BERLIN: When faced with question whether to have 20 euros (22 U.S. dollars) now or 50 euros in a month, adolescents often yield to the impulse to take the immediate reward rather than waiting for the bigger one, said a study of Max Planck Institute for Human Development on Tuesday.

Researchers at Stanford University, the Max Planck Institute for Human Development, and the University of California, Davis, have investigated why it is so difficult for adolescents to resist short-term temptations by studying the underlying brain mechanisms.

The results of their study have been published in the Proceedings of the National Academy of Sciences of the USA (PNAS).

As the researchers found out, adolescents' impatience is associated with a change in both brain structure and functioning.

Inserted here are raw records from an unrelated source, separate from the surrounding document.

Lemma owns_ok C sb i a : inode_ok C sb i -> owns C i a -> datastart sb <= a < sbsize sb /\ used C sb a = true.
Proof.
  intros [_ Ia] [H0 [->|(bn & Hbn & E)]]; [by apply (ao_ind _ _ _ _ Ia)|].
  rewrite <- E in *. by apply (ao_data _ _ _ _ Ia).
Qed.

Lemma addr_ok_ext sb U U' A A' ind :
  (forall c, datastart sb <= c < sbsize sb -> U c = U' c) -> (forall bn, 0 <= bn < MAXFILE -> A bn = A' bn) ->
  addr_ok sb U A ind -> addr_ok sb U' A' ind.
Proof.
  intros HU HA [D I J S]. constructor.
  - intros bn Hb. rewrite <- HA by done. intros Hn. destruct (D bn Hb Hn) as [Hr Hu]. split; [done|]. by rewrite <- HU.
  - intros Hn. destruct (I Hn). split; [done|]. by rewrite <- HU.
  - intros b1 b2 H1 H2. rewrite <- !HA by done. by apply J.
  - intros bn Hb. rewrite <- HA by done. by apply S.
Qed.

Definition take_free (U : Z -> bool) (b c : Z) : bool := if decide (c = b) then true else U c.

(** A free block becomes the block of index [bn], or the indirect block. *)
Lemma addr_ok_data sb U A ind bn b :
  addr_ok sb U A ind -> datastart sb <= b < sbsize sb -> U b = false -> b <> 0 -> addr_ok sb (take_free U b) (upd A bn b) ind.
Proof.
  unfold take_free. intros [D I J S] Hb Hf H0. constructor.
  - intros k Hk. unfold upd. case_decide; intros Hk0; [case_decide; done|]. destruct (D k Hk Hk0) as [? E]. split; [done|].
    case_decide; done.
  - intros Hi. destruct (I Hi). split; [done|]. case_decide; done.
  - intros b1 b2 H1 H2. unfold upd. repeat case_decide; intros Hn E; subst; try done.
    + destruct (D b2 H2) as [_ E']; [congruence|]. congruence.
    + destruct (D b1 H1 Hn) as [_ E']. congruence.
    + by apply J.
  - intros k Hk. unfold upd. case_decide; intros Hn; [|by apply S]. intros E. destruct I as [_ E']; [congruence|]. congruence.
Qed.

Lemma addr_ok_ind sb U A b :
  addr_ok sb U A 0 -> datastart sb <= b < sbsize sb -> U b = false -> addr_ok sb (take_free U b) A b.
Proof.
  unfold take_free. intros [D I J S] Hb Hf. constructor; [| |done|].
  - intros k Hk Hk0. destruct (D k Hk Hk0). split; [done|]. case_decide; done.
  - intros _. by rewrite decide_True.
  - intros k Hk Hn E. destruct (D k Hk Hn) as [_ E']. congruence.
Qed.

(** ** Growing a file

    What bmap does to the disk and the inode when it allocates *)
Record grown (sb : superblock) (C : Z -> block) (i : inode) (C' : Z -> block) (i' : inode) : Prop := {
  g_fs : fs_ok C' sb;
  g_inode : inode_ok C' sb i';
  g_byte : forall x, 0 <= x < MAXFILE * BSIZE -> file_byte C' i' x = file_byte C i x;
  g_addr : forall bn, 0 <= bn < MAXFILE -> baddr C i bn <> 0 -> baddr C' i' bn = baddr C i bn;
  g_used : forall c, 0 <= c < sbsize sb -> used C sb c = true -> used C' sb c = true;
  g_frame : forall c, datastart sb <= c < sbsize sb -> used C sb c = true -> c <> indirect i -> C' c = C c;
  g_meta : forall c, c < bmapstart sb -> C' c = C c;
  g_ind : indirect i' = indirect i \/ (indirect i = 0 /\ used C sb (indirect i') = false);
  g_owns : forall a, owns C' i' a -> owns C i a \/ used C sb a = false;
  g_same : i' = set_addrs (addrs i') i }.

Lemma set_addrs_id i : set_addrs (addrs i) i = i.
Proof. by destruct i. Qed.

Lemma file_grown_refl sb C i : fs_ok C sb -> inode_ok C sb i -> grown sb C i C i.
Proof. intros. constructor; try done; [by left|by left|]. by rewrite set_addrs_id. Qed.

Lemma datastart_pos sb : layout sb -> 0 < bmapstart sb < datastart sb.
Proof.
  intros L. destruct (layout_bmap sb L). pose proof (ly_log sb L) as (H1 & H2 & H3). pose proof (ly_inodes sb L) as [H4 H5].
  assert (0 <= ninodes sb / IPB) by (apply Z.div_pos; [lia|done]). unfold datastart. lia.
Qed.

Lemma file_grown_trans sb C i C1 i1 C2 i2 : fs_ok C sb -> grown sb C i C1 i1 -> grown sb C1 i1 C2 i2 -> grown sb C i C2 i2.
Proof.
  intros Fs [F1 I1 B1 A1 U1 R1 M1 N1 O1 S1] [F2 I2 B2 A2 U2 R2 M2 N2 O2 S2].
  pose proof (datastart_pos sb (fo_layout _ _ F1)) as Hd.
  assert (Hnf : forall c, 0 <= c < sbsize sb -> used C1 sb c = false -> used C sb c = false).
  { intros c Hc E. destruct (used C sb c) eqn:E'; [|done]. apply U1 in E'; [congruence|done]. }
  constructor; try done.
  - intros x Hx. by rewrite B2, B1.
  - intros bn Hb Hn. rewrite A2; [by apply A1|done|]. by rewrite A1.
  - intros c Hc E. by apply U2, U1.
  - intros c Hc E Hn. rewrite R2; [by apply R1|done|apply U1; [lia|done]|]. intros ->. destruct N1 as [N1|[_ N1]]; congruence.
  - intros c Hc. by rewrite M2, M1.
  - destruct N2 as [->|[N2 E2]]; [exact N1|]. destruct N1 as [N1|[N1 E1]]; [right; split; [congruence|]|].
    + destruct (Z.eq_dec (indirect i2) 0) as [E0|E0].
      * rewrite E0 in *. apply Hnf; [|done]. pose proof (ly_data sb (fo_layout _ _ F1)). lia.
      * apply Hnf; [|done]. pose proof (ao_ind _ _ _ _ (io_addrs _ _ _ I2) E0). lia.
    + rewrite N2 in E1. rewrite (fo_meta C sb Fs 0) in E1 by lia. done.
  - intros a Ha. destruct (O2 a Ha) as [H|H]; [by apply O1|right]. pose proof (owns_ok C2 sb i2 a I2 Ha). apply Hnf; [lia|done].
  - rewrite S2, S1. done.
Qed.

Lemma nth_zero_block n : nth n zero_block 0 = 0.
Proof. unfold zero_block. generalize (Z.to_nat BSIZE). intros k. revert n. induction k as [|k IH]; intros [|n]; cbn; auto. Qed.

Lemma zero_rd o : rd zero_block o = 0.
Proof. apply nth_zero_block. Qed.

Lemma zero_get32 o : get32 zero_block o = 0.
Proof.
  unfold get32. generalize (Z.to_nat o) 4%nat. intros off n. revert off.
  induction n as [|n IH]; intros off; cbn [le_get]; [done|]. by rewrite IH, nth_zero_block.
Qed.

(** *** The three ways to grow *)

Section alloc.
Context (sb : superblock) (C C1 : Z -> block) (i : inode) (b : Z).
Hypothesis Fs : fs_ok C sb.
Hypothesis Io : inode_ok C sb i.
Hypothesis Hb : datastart sb <= b < sbsize sb.
Hypothesis Hfree : used C sb b = false.
Hypothesis Fs1 : fs_ok C1 sb.
Hypothesis Hu : forall c, 0 <= c < sbsize sb -> used C1 sb c = if decide (c = b) then true else used C sb c.
Hypothesis Hz : C1 b = zero_block.
Hypothesis Hf : forall c, c <> b -> c <> BBLOCK b sb -> C1 c = C c.

Let Hd : 0 < bmapstart sb < datastart sb := datastart_pos sb (fo_layout _ _ Fs).

Lemma alloc_data c : datastart sb <= c < sbsize sb -> used C sb c = true -> C1 c = C c.
Proof. intros Hc E. apply Hf; [congruence|]. pose proof (BBLOCK_range sb b ltac:(lia)). lia. Qed.

Lemma alloc_meta c : c < bmapstart sb -> C1 c = C c.
Proof. intros Hc. apply Hf; [lia|]. pose proof (BBLOCK_range sb b ltac:(lia)). lia. Qed.

Lemma alloc_used c : 0 <= c < sbsize sb -> used C sb c = true -> used C1 sb c = true.
Proof. intros Hc E. rewrite Hu by done. by case_decide. Qed.

(** A new address for index [bn], whatever else of the inode is kept *)
Lemma grown_data i1 C2 bn :
  0 <= bn < MAXFILE -> baddr C i bn = 0 -> length (addrs i1) = 13%nat -> indirect i1 = indirect i -> i1 = set_addrs (addrs i1) i ->
  fs_ok C2 sb -> (forall c, 0 <= c < sbsize sb -> used C2 sb c = used C1 sb c) ->
  (forall c, c <> indirect i \/ indirect i = 0 -> C2 c = C1 c) ->
  (forall k, 0 <= k < MAXFILE -> baddr C2 i1 k = upd (baddr C i) bn b k) -> grown sb C i C2 i1.
Proof.
  intros Hbn E0 Hl Ei Es Fs2 Hu2 Hc2 Ha. pose proof (io_addrs _ _ _ Io) as Ao.
  assert (Hbi : b <> indirect i).
  { intros ->. destruct (Z.eq_dec (indirect i) 0); [lia|]. destruct (ao_ind _ _ _ _ Ao); [done|]. congruence. }
  constructor; try done.
  - split; [done|]. rewrite Ei. eapply addr_ok_ext; [| |apply (addr_ok_data sb (used C sb) (baddr C i) (indirect i) bn b); [done|done|done|lia]].
    + intros c Hc. rewrite Hu2, Hu by lia. done.
    + intros k Hk. by rewrite Ha.
  - intros x Hx. unfold file_byte. assert (Hk : 0 <= x / BSIZE < MAXFILE).
    { split; [apply Z.div_pos; [lia|done]|]. apply Z.div_lt_upper_bound; [done|lia]. }
    rewrite Ha by done. unfold upd. case_decide as Ex.
    + rewrite Ex, E0. destruct (b =? 0); [done|]. rewrite Hc2, Hz by (by left). apply zero_rd.
    + destruct (baddr C i (x / BSIZE) =? 0) eqn:En; [done|]. apply Z.eqb_neq in En.
      destruct (ao_data _ _ _ _ Ao _ Hk En). rewrite Hc2 by (left; by apply (ao_sep _ _ _ _ Ao)). by rewrite alloc_data.
  - intros k Hk Hn. rewrite Ha by done. unfold upd. case_decide; congruence.
  - intros c Hc E. rewrite Hu2 by done. by apply alloc_used.
  - intros c Hc E Hn. rewrite Hc2 by (by left). by apply alloc_data.
  - intros c Hc. rewrite Hc2; [by apply alloc_meta|]. destruct (Z.eq_dec (indirect i) 0) as [E|E]; [by right|left].
    destruct (ao_ind _ _ _ _ Ao E). lia.
  - by left.
  - intros a [Ha0 [->|(k & Hk & Ea)]]; [left; split; [done|left; congruence]|]. rewrite Ha in Ea by done. unfold upd in Ea. case_decide.
    + right. congruence.
    + left. split; [done|]. right. by exists k.
Qed.

Lemma rd_addrs_wr k n v : 0 <= n < 13 -> 0 <= k -> rd (wr (addrs i) n v) k = if decide (k = n) then v else rd (addrs i) k.
Proof.
  intros Hn Hk. case_decide as E; [subst; apply rd_wr_same|apply rd_wr_other; lia]. rewrite (io_len _ _ _ Io). lia.
Qed.

Lemma indirect_data : indirect i <> 0 -> datastart sb <= indirect i < sbsize sb /\ C1 (indirect i) = C (indirect i).
Proof. intros Hn. destruct (ao_ind _ _ _ _ (io_addrs _ _ _ Io) Hn). split; [done|]. by apply alloc_data. Qed.

(** ip->addrs[bn] = addr *)
Lemma grown_direct bn : 0 <= bn < NDIRECT -> rd (addrs i) bn = 0 ->
  grown sb C i C1 (set_addrs (wr (addrs i) bn b) i).
Proof.
  intros Hbn E0. unfold NDIRECT in Hbn. assert (Hi : indirect (set_addrs (wr (addrs i) bn b) i) = indirect i).
  { unfold indirect. simpl addrs. rewrite rd_addrs_wr by (unfold NDIRECT; lia). unfold NDIRECT. case_decide; [lia|done]. }
  apply (grown_data _ C1 bn); try done.
  - rewrite MAXFILE_eq. lia.
  - unfold baddr, NDIRECT. by rewrite (proj2 (Z.ltb_lt bn 12)) by lia.
  - simpl addrs. by rewrite length_wr, (io_len _ _ _ Io).
  - intros k Hk. unfold baddr at 1. fold (indirect (set_addrs (wr (addrs i) bn b) i)). rewrite Hi. simpl addrs. unfold upd, baddr.
    fold (indirect i). destruct (k <? NDIRECT) eqn:Ek; bool_to_prop; [by apply rd_addrs_wr; lia|].
    rewrite decide_False by (unfold NDIRECT in Ek; lia). destruct (indirect i =? 0) eqn:Ei; [done|]. apply Z.eqb_neq in Ei.
    by destruct (indirect_data Ei) as [_ ->].
Qed.

(** ip->addrs[NDIRECT] = addr *)
Lemma grown_indirect : indirect i = 0 -> grown sb C i C1 (set_addrs (wr (addrs i) NDIRECT b) i).
Proof.
  intros E0. pose proof (io_addrs _ _ _ Io) as Ao. set (i1 := set_addrs _ i).
  assert (Ei : indirect i1 = b) by (unfold indirect, i1; simpl addrs; rewrite rd_addrs_wr by (unfold NDIRECT; lia); by rewrite decide_True).
  assert (Ha : forall k, 0 <= k < MAXFILE -> baddr C1 i1 k = baddr C i k).
  { intros k Hk. unfold baddr. fold (indirect i1) (indirect i). rewrite Ei, E0. destruct (k <? NDIRECT) eqn:Ek; bool_to_prop.
    - unfold i1. simpl addrs. rewrite rd_addrs_wr by (unfold NDIRECT; lia). by rewrite decide_False by lia.
    - destruct (b =? 0); [done|]. rewrite Hz. apply zero_get32. }
  constructor; try done.
  - split; [unfold i1; simpl addrs; by rewrite length_wr, (io_len _ _ _ Io)|]. rewrite Ei.
    eapply addr_ok_ext; [| |apply (addr_ok_ind sb (used C sb) (baddr C i) b); [by rewrite <- E0|done|done]].
    + intros c Hc. rewrite Hu by lia. done.
    + intros k Hk. by rewrite Ha.
  - intros x Hx. unfold file_byte. assert (Hk : 0 <= x / BSIZE < MAXFILE).
    { split; [apply Z.div_pos; [lia|done]|]. apply Z.div_lt_upper_bound; [done|lia]. }
    rewrite Ha by done. destruct (baddr C i (x / BSIZE) =? 0) eqn:En; [done|]. apply Z.eqb_neq in En.
    destruct (ao_data _ _ _ _ Ao _ Hk En). by rewrite alloc_data.
  - intros k Hk _. by apply Ha.
  - intros c Hc E. by apply alloc_used.
  - intros c Hc E _. by apply alloc_data.
  - intros c Hc. by apply alloc_meta.
  - right. rewrite Ei. done.
  - intros a [Ha0 [->|(k & Hk & Ea)]]; [right; by rewrite Ei|]. rewrite Ha in Ea by done. left. split; [done|]. right. by exists k.
Qed.

(** a[bn] = addr in the indirect block *)
Lemma grown_entry bn : NDIRECT <= bn < MAXFILE -> indirect i <> 0 -> baddr C i bn = 0 ->
  grown sb C i (upd C1 (indirect i) (put32 (C1 (indirect i)) (4 * (bn - NDIRECT)) b)) i.
Proof.
  intros Hbn Hi E0. destruct (indirect_data Hi) as [Hr Ec]. pose proof (ly_size sb (fo_layout _ _ Fs)) as Hsz.
  set (ia := indirect i) in *. pose proof (fo_len _ _ Fs1 ia) as Hlen.
  assert (Hbb : forall c, 0 <= c < sbsize sb -> BBLOCK c sb <> ia) by (intros c Hc; pose proof (BBLOCK_range sb c Hc); lia).
  assert (Hu2 : forall c, 0 <= c < sbsize sb -> used (upd C1 ia (put32 (C1 ia) (4 * (bn - NDIRECT)) b)) sb c = used C1 sb c)
    by (intros c Hc; by apply used_other, Hbb).
  apply (grown_data i _ bn); try done.
  - unfold NDIRECT in Hbn. lia.
  - apply (io_len _ _ _ Io).
  - by rewrite set_addrs_id.
  - apply fs_ok_upd; [done|by rewrite length_put32|by apply isbytes_le_put, (fo_bytes _ _ Fs1)|].
    intros c Hc. rewrite Hu2 by lia. by apply (fo_meta _ _ Fs1).
  - intros c [Hc|Hc]; [by rewrite upd_other|done].
  - intros k Hk. unfold upd at 2, baddr. fold (indirect i). fold ia. rewrite (proj2 (Z.eqb_neq ia 0) Hi), upd_same.
    rewrite MAXFILE_eq, NDIRECT_eq in *. change (Z.to_nat BSIZE) with 1024%nat in Hlen. destruct (k <? 12) eqn:Ek; bool_to_prop; [by rewrite decide_False by lia|].
    case_decide as E.
    + subst k. rewrite get32_put32_same; [apply u32_small; lia|lia|]. rewrite Hlen. lia.
    + rewrite get32_put32_other by lia. by rewrite Ec.
Qed.
End alloc.

(** ** bmap *)

Abbreviation cont s := (tcont (tx s)).

(** The inode [ip] of the state has grown, and nothing else changed but the log,
    by at most [k] blocks. *)
Record advances (ip : nat) (k : Z) (s s' : fst) : Prop := {
  ad_sb : sb s' = sb s;
  ad_mem : fmem s' = fmem s;
  ad_held : fheld s' = fheld s;
  ad_me : fme s' = fme s;
  ad_woken : fwoken s' = fwoken s;
  ad_cwd : fcwd s' = fcwd s;
  ad_hold : thold (tx s') = thold (tx s);
  ad_dirty : tdirty (tx s') = tdirty (tx s);
  ad_log : Z.of_nat (length (tlog (tx s'))) <= Z.of_nat (length (tlog (tx s))) + k;
  ad_other : forall j, j <> ip -> itab s' j = itab s j;
  ad_grown : grown (sb s) (cont s) (itab s ip) (cont s') (itab s' ip) }.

The results of the study show that it was difficult for the adolescents to wait for the larger payment, because the structural connections between two key areas activated during decision making are not yet as strong in adolescents as they are in adults.

These two areas are the dorsolateral prefrontal cortex, which is activated by tasks such as planning for the future, and the striatum, which is part of the reward evaluation system.

Due to the lower connection strength, the influence of the dorsolateral prefrontal cortex on reward evaluation is relatively limited in adolescence, which is why larger but later options appear less appealing and impulsivity prevails, said the study.

"It's not that adolescents don't plan for the future at all. But when they make decisions, they focus much more on the here and now," said Wouter van den Bos, lead author of the study and researcher in the Center for Adaptive Rationality at the Max Planck Institute for Human Development in Berlin.

With increasing age, however, the connections between the two areas of the brain become stronger, and future goals come to play a more important role in making decisions.

As a result, adolescents gradually learn to curb their impatience and to take a more forward-looking approach, said the study.